What you have to do:
Return each line of the data below that contains the string "dict".

Exercise input:
(** The loop, one item at a time. *)
Lemma check_kpi_thresholds_cons (item : string * Q) (kpis : dict Q) :
  check_kpi_thresholds table now (item :: kpis) =
  check_one table now [] item ++ check_kpi_thresholds table now kpis.
Proof.
  unfold check_kpi_thresholds. cbn [fold_left]. apply fold_check_one_app.
Qed.

(** One item yields one alert when it is flagged and none otherwise. *)
Lemma check_one_flagged (item : string * Q) :
  map (fun a => (metric_name a, current_value a)) (check_one table now [] item) =
    (if flagged table item then [item] else [])
  /\ Forall well_formed_alert (check_one table now [] item).
Proof.
  unfold check_one, flagged. destruct item as [name value]. cbn [fst snd].
  destruct (table !! name) as [t|] eqn:Ht; [|split; [reflexivity | constructor]].
  destruct (classify value t) as [st sev] eqn:Hc. cbn [fst].
  destruct (String.eqb st "healthy") eqn:Hst; cbn [negb];
    [split; [reflexivity | constructor]|].
  split; [reflexivity|]. constructor; [|constructor].
  exists t. cbn. repeat split; [exact Ht | symmetry; exact Hc | exact Hst].
Qed.

Lemma keys_filter_NoDup (f : string * Q -> bool) (kpis : dict Q) :
  List.NoDup (keys kpis) -> List.NoDup (keys (List.filter f kpis)).
Proof.
  unfold keys. induction kpis as [|item kpis IH]; intros Hnd; [constructor|].
  cbn [map] in Hnd. apply NoDup_cons_iff in Hnd as [Hnotin Hnd].
  cbn [List.filter]. destruct (f item); [|apply IH; exact Hnd].
  cbn [map]. constructor; [|apply IH; exact Hnd].
  intros Hin. apply Hnotin.
  apply in_map_iff in Hin as (item' & Heq & Hin').
  apply filter_In in Hin' as [Hin' _].
  rewrite <- Heq. apply in_map. exact Hin'.
Qed.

Exercise answer:
Lemma check_kpi_thresholds_cons (item : string * Q) (kpis : dict Q) :
Lemma keys_filter_NoDup (f : string * Q -> bool) (kpis : dict Q) :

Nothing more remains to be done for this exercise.